## Exercise aim
Nothing outside the stretch is wanted. Repeat exactly the lines of the listing below from the one that contains "match StringToBigInt s with" through the one that contains "Definition Number_of_Z (z", both ends included.

## Excerpted records

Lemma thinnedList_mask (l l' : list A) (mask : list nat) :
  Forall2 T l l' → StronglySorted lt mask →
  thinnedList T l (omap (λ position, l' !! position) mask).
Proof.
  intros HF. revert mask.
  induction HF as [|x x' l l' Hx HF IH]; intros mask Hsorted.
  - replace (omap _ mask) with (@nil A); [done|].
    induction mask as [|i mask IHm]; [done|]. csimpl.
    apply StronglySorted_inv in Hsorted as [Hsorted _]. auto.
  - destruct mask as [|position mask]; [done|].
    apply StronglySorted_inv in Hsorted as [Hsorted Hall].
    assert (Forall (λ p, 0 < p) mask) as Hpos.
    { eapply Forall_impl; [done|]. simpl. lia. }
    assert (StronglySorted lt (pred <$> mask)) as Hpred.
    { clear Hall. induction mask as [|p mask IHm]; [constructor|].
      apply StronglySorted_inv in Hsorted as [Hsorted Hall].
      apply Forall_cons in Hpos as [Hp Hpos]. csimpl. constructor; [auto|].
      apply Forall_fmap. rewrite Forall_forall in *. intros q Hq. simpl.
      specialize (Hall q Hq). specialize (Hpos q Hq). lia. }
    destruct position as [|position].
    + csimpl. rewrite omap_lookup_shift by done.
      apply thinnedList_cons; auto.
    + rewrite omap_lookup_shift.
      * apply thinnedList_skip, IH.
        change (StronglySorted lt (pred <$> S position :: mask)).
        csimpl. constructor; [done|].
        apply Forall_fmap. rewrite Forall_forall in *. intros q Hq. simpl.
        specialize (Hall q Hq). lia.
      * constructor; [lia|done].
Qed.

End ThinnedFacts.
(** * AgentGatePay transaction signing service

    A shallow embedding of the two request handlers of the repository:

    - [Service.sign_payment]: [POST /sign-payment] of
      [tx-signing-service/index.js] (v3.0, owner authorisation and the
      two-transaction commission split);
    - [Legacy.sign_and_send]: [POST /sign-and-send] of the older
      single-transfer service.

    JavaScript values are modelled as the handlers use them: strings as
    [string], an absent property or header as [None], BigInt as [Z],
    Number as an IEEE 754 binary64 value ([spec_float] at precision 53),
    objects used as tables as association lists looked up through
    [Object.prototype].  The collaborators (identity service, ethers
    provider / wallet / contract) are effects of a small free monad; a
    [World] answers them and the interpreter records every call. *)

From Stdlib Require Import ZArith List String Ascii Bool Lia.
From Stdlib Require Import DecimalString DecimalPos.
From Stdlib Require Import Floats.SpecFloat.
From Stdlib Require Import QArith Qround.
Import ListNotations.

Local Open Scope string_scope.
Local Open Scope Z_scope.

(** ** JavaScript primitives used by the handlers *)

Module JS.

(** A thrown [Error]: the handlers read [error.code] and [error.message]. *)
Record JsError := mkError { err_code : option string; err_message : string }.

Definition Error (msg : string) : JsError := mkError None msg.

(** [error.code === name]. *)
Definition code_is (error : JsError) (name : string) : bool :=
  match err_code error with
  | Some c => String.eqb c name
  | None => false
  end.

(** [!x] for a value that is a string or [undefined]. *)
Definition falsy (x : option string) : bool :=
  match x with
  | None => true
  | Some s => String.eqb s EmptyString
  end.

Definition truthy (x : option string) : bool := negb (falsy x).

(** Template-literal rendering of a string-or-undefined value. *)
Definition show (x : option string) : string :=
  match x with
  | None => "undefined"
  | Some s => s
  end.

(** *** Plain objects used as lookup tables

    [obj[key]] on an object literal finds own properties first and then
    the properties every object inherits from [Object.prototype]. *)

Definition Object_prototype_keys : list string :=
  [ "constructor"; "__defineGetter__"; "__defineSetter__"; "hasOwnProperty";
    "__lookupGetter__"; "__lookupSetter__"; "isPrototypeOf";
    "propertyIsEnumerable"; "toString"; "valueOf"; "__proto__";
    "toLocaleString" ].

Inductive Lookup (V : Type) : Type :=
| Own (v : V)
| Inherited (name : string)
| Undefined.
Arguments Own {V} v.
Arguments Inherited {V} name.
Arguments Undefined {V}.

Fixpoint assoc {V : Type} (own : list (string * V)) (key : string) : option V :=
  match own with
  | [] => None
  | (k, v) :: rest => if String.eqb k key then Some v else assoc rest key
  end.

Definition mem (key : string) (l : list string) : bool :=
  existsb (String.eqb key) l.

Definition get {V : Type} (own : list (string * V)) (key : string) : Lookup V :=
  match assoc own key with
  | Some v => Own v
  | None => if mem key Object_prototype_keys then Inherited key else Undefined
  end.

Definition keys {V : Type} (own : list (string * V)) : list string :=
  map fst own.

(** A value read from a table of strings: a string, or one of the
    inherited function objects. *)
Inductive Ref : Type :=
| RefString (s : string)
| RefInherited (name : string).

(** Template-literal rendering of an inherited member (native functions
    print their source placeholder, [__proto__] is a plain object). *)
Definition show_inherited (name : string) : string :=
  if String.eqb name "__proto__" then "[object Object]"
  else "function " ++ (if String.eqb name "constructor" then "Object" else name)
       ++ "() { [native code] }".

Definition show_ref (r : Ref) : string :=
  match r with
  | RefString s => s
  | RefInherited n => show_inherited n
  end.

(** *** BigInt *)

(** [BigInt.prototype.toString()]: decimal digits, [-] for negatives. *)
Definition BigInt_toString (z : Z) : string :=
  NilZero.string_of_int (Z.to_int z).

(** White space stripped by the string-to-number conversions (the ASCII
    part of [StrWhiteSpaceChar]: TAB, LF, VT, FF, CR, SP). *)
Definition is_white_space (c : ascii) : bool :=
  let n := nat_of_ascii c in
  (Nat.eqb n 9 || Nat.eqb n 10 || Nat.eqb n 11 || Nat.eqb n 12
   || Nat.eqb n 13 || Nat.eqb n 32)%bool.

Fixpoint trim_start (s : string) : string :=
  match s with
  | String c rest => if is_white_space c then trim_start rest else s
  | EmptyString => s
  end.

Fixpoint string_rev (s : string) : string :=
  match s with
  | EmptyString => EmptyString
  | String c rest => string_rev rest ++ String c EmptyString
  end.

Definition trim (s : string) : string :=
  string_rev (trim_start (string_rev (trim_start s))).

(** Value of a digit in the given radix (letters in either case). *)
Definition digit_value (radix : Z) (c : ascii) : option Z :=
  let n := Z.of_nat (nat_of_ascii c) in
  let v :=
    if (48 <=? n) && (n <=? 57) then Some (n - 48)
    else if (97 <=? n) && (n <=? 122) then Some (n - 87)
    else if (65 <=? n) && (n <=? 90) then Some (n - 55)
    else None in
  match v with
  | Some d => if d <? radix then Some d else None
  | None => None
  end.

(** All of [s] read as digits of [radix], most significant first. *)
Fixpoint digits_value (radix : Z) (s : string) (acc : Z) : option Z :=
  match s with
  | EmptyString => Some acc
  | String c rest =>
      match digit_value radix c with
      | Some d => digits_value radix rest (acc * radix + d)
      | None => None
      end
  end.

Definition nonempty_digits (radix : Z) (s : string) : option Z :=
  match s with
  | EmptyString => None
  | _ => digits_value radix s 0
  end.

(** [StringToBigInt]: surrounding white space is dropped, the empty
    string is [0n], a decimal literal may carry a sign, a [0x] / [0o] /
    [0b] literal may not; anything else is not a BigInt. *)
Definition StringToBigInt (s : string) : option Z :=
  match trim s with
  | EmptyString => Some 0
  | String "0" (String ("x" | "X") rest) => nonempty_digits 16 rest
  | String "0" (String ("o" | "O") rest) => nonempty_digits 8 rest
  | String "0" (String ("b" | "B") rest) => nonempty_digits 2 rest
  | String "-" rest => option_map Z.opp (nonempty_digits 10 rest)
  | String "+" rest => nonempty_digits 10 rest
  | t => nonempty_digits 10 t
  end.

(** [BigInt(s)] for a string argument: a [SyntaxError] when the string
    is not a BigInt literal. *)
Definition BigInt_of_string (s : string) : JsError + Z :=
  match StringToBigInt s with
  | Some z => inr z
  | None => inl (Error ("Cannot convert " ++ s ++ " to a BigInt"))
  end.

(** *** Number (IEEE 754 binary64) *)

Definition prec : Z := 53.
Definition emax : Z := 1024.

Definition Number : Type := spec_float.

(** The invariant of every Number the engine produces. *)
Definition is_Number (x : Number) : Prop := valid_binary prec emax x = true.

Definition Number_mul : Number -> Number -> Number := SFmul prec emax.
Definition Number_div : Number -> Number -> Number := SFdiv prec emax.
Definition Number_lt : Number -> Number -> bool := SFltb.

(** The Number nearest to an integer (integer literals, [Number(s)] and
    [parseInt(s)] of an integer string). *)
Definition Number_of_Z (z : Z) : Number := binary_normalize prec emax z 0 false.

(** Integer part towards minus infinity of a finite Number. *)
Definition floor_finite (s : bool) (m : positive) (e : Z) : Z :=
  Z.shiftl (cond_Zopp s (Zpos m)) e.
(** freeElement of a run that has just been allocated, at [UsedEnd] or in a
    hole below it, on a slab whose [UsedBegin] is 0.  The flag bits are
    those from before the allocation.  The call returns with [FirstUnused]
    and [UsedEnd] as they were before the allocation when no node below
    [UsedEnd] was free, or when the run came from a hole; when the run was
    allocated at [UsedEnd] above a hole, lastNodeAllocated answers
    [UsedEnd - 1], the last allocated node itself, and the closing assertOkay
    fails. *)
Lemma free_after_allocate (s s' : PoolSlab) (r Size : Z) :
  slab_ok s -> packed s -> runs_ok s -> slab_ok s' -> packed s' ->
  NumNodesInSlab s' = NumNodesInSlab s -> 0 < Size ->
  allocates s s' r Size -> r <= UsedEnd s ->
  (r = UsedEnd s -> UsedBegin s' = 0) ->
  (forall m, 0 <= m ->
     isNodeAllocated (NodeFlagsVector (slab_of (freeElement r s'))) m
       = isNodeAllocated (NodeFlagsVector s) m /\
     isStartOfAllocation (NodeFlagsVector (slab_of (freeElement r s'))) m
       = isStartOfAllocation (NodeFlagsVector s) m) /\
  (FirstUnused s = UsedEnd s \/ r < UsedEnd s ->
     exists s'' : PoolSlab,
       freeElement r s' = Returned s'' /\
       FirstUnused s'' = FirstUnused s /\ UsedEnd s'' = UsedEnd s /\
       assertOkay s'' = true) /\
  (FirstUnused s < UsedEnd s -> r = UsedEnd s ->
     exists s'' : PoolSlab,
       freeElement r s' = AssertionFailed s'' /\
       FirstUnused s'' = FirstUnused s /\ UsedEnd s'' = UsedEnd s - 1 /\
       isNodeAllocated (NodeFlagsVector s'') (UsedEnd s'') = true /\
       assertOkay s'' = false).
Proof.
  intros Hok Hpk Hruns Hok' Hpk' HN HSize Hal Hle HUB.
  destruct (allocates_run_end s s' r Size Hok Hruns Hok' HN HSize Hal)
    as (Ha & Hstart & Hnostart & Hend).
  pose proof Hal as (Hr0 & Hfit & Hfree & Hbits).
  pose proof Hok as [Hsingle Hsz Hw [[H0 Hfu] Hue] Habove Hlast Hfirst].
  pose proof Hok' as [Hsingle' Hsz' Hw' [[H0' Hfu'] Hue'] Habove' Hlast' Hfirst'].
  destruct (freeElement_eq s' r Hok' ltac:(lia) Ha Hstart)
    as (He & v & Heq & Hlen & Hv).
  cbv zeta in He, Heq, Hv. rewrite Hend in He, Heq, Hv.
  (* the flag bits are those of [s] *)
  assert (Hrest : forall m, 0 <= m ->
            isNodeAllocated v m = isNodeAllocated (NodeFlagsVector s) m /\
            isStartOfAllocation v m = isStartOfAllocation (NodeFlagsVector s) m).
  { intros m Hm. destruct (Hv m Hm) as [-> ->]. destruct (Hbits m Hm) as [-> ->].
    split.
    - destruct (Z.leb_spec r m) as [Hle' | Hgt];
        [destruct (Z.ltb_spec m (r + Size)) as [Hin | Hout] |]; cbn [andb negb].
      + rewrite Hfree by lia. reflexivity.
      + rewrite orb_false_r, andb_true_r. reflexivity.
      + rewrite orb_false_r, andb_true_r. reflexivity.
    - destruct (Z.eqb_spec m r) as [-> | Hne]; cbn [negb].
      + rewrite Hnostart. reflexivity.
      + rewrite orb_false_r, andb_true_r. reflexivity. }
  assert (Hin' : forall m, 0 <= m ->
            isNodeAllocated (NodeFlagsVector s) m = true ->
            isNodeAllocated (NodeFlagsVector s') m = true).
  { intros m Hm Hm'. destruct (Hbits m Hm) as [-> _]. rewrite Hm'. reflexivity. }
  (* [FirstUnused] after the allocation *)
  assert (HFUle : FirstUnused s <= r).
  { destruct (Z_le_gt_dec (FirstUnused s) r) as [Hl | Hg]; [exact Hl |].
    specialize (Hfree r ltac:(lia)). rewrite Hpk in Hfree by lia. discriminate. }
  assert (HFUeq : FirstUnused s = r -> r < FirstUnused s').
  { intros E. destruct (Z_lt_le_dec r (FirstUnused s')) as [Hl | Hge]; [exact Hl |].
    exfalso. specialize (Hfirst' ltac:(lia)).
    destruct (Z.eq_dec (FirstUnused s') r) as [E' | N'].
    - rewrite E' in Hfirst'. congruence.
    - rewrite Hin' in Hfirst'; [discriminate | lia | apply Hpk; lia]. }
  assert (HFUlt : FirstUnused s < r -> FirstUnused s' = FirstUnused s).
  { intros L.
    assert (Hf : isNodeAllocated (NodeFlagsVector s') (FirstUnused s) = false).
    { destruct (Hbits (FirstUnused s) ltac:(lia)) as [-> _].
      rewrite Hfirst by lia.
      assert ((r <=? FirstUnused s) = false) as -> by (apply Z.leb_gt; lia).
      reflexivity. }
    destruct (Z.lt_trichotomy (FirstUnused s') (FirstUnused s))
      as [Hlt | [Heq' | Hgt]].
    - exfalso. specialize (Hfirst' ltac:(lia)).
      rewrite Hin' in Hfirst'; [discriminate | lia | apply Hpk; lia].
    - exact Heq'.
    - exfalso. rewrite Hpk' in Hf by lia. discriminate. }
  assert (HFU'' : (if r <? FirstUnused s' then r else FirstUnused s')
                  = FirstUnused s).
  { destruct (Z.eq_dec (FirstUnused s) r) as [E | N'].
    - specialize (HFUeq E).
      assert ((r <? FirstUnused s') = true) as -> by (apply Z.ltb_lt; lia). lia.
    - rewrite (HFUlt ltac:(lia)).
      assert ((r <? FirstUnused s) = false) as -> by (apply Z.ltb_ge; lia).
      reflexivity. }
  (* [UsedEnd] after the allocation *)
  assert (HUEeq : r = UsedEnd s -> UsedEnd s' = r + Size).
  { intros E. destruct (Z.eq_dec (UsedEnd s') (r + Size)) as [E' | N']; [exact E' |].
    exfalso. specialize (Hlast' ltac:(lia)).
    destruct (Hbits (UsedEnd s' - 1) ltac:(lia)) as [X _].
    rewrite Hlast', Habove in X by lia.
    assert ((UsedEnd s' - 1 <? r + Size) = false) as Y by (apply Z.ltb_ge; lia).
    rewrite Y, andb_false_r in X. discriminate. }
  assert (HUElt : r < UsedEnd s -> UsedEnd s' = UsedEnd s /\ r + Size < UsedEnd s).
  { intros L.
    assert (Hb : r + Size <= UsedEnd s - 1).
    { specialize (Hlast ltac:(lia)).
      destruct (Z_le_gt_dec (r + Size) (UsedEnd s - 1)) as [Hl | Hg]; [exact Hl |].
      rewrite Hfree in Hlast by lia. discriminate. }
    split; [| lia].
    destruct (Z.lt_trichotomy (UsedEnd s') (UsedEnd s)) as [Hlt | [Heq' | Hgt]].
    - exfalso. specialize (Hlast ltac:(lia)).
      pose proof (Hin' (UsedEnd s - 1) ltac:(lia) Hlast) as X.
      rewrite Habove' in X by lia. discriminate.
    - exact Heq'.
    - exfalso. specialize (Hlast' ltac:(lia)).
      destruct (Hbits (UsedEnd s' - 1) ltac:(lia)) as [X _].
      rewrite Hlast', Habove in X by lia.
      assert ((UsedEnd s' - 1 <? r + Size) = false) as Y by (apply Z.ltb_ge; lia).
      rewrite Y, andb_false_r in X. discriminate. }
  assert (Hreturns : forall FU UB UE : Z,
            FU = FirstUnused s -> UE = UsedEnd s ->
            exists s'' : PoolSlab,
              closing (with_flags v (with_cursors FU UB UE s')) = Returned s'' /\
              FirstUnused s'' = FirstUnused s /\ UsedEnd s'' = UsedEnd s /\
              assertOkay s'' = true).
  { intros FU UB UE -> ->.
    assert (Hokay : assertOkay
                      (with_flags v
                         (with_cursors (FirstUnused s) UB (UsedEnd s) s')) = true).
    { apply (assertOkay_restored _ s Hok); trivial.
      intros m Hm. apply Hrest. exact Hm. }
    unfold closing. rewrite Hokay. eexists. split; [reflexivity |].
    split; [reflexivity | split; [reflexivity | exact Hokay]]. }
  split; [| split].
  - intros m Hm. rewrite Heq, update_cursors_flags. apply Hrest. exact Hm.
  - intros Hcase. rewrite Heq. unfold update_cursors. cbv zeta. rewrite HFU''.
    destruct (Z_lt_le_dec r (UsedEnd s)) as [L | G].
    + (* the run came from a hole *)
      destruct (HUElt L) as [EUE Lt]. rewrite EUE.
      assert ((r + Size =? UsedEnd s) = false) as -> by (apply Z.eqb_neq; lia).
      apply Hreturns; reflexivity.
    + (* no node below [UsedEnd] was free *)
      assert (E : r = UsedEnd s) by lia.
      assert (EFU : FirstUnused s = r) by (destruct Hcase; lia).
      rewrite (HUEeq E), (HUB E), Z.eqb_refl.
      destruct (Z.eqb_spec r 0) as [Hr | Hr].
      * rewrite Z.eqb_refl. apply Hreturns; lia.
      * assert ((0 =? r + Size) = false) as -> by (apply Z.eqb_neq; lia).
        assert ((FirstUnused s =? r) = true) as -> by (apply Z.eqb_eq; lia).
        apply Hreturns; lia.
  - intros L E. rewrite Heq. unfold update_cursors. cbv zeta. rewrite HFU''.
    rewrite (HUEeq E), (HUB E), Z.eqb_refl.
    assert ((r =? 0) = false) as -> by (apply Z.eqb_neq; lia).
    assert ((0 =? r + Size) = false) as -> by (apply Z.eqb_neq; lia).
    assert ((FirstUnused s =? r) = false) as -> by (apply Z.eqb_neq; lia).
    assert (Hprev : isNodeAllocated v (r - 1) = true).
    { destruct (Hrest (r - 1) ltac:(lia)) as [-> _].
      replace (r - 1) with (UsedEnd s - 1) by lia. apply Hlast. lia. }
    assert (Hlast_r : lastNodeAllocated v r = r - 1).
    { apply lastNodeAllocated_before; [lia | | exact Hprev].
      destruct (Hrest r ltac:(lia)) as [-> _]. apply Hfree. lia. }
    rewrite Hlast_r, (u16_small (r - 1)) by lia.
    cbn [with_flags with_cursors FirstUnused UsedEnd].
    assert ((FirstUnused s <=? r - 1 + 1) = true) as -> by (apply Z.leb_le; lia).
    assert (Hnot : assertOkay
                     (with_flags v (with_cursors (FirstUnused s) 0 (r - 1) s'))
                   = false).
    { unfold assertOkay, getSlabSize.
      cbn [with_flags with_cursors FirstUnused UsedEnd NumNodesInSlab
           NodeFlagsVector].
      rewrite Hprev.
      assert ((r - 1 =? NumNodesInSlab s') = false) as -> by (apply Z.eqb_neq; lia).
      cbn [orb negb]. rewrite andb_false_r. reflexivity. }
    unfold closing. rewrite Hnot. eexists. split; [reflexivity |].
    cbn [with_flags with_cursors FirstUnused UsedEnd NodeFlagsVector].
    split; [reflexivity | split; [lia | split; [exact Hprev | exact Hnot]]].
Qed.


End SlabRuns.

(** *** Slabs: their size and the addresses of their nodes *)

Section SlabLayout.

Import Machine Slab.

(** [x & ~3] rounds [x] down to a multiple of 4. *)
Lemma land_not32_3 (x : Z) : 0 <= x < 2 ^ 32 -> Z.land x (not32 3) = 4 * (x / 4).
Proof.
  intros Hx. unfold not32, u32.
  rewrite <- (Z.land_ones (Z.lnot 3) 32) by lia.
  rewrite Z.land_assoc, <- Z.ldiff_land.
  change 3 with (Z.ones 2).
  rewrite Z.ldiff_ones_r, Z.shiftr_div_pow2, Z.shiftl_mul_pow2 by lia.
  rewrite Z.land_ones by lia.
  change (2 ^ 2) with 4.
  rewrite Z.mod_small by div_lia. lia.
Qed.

## Task result
  match StringToBigInt s with
  | Some z => inr z
  | None => inl (Error ("Cannot convert " ++ s ++ " to a BigInt"))
  end.

(** *** Number (IEEE 754 binary64) *)

Definition prec : Z := 53.
Definition emax : Z := 1024.

Definition Number : Type := spec_float.

(** The invariant of every Number the engine produces. *)
Definition is_Number (x : Number) : Prop := valid_binary prec emax x = true.

Definition Number_mul : Number -> Number -> Number := SFmul prec emax.
Definition Number_div : Number -> Number -> Number := SFdiv prec emax.
Definition Number_lt : Number -> Number -> bool := SFltb.

(** The Number nearest to an integer (integer literals, [Number(s)] and
    [parseInt(s)] of an integer string). *)
Definition Number_of_Z (z : Z) : Number := binary_normalize prec emax z 0 false.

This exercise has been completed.